阿刁走了之后,北桑这才在一旁劝慰道:“三皇子,你得三思呀!有些事,只要开了头,就会一发不可收拾。”
“那又怎么样?”他吼道,“这事已经推进了这么长时间,银子已经砸下去这么多,你不心疼吗?可是到现在一直没有进展,我绝不能接受。”
他气呼呼的捶了一下墙,“就让阿刁放手去干,这次豁出去了,你也多带些人过去,帮他在外围掠阵。”

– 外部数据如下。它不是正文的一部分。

(* ===== verification/Tasks.v ===== *)
(** * Tasks: the steps of a running actor system

    The tasks of src/system.rs and src/context.rs: the select loop of a
    top-level actor ([spawn_with_shutdown]) and of a supervised child
    ([spawn_child_with_strategy_and_capacity]), the stream polling of
    src/stream.rs, the timer tasks of [run_later] and [run_interval], the
    watcher task of [Registry::register], and the methods of [ActorSystem]
    and [Registry]. A step of the system is one poll of one task, or one call
    from outside the actors; the polls of different tasks interleave freely.
    One poll of an actor resolves at most one [select!]. *)

From S2P Require Import Prelude Tokio Supervisor Runtime.

Section Tasks.
Context {Y : Sys} {K : Tokio} {B : Behaviour}.

(** ** src/stream.rs *)

(** [StreamWrapper::poll_next]; [None] is a panic of the hook. *)
Definition StreamWrapper_poll_next (s : Strm) (a : St) (ctx : Context) (w : World)
  : Strm * St * Context * World * option (Poll bool) :=
  let '(s, p) := stream_poll_next s in
  match p with
  | Ready (Some item) =>
      let '(a, r, ctx, w) := run (stream_handle a item) ctx w in
      (s, a, ctx, w, match r with Some _ => Some (Ready true) | None => None end)
  | Ready None =>
      let '(a, r, ctx, w) := run (stream_finished a) ctx w in
      (s, a, ctx, w, match r with Some _ => Some (Ready false) | None => None end)
  | Pending => (s, a, ctx, w, Some Pending)
  end.

(** [poll_streams]: [retain_mut] over the streams; the flag is [any_ready]. *)
Fixpoint poll_streams (streams : list Strm) (a : St) (ctx : Context) (w : World)
  : list Strm * St * Context * World * option bool :=
  match streams with
  | [] => ([], a, ctx, w, Some false)
  | s :: rest =>
      let '(s, a, ctx, w, r) := StreamWrapper_poll_next s a ctx w in
      match r with
      | None => (s :: rest, a, ctx, w, None)
      | Some p =>
          let '(rest, a, ctx, w, any) := poll_streams rest a ctx w in
          match p with
          | Ready true => (s :: rest, a, ctx, w, (fun _ => true) <$> any)
          | Ready false => (rest, a, ctx, w, any)
          | Pending => (s :: rest, a, ctx, w, any)
          end
      end
  end.

(** ** src/envelope.rs, [handle] *)

(** The flag is [false] when the handler panicked; unwinding drops the
    envelope and with it the reply sender. *)
Definition MessageEnvelope_handle (e : MessageEnvelope) (a : St) (ctx : Context) (w : World)
  : St * bool * Context * World :=
  match msg e with
  | Some m =>
      let '(a, r, ctx, w) := run (handle a m) ctx w in
      match r with
      | Some result => (a, true, ctx, reply (response_tx e) result w)
      | None => (a, false, ctx, drop_tx (response_tx e) w)
      end
  | None => (a, true, ctx, drop_tx (response_tx e) w)
  end.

等他们走了之后,他焦躁不安,张妈在他前面还走来走去,被他一顿骂,“你能不能找个地方好好的待着?晃来晃去的我头都被你晃晕了。”
张妈一脸委屈,本来要给他斟茶水的,干脆也不管了。
才过了一顿饭功夫,已经感觉漫长的煎熬,索性也出门往东兴街而去。
看到北桑在靠近的两个街区岔路口都布了人手,“怎么样?有没有进展?”
“阿刁把他又抓过来了,还有他的小妾,估计正在上劲呢!”
来到那个屋外面,看到一个二十来岁的女人和那个管家一道被绑在椅子上,女的害怕得连连大叫,阿刁立即用布条把她的嘴封上。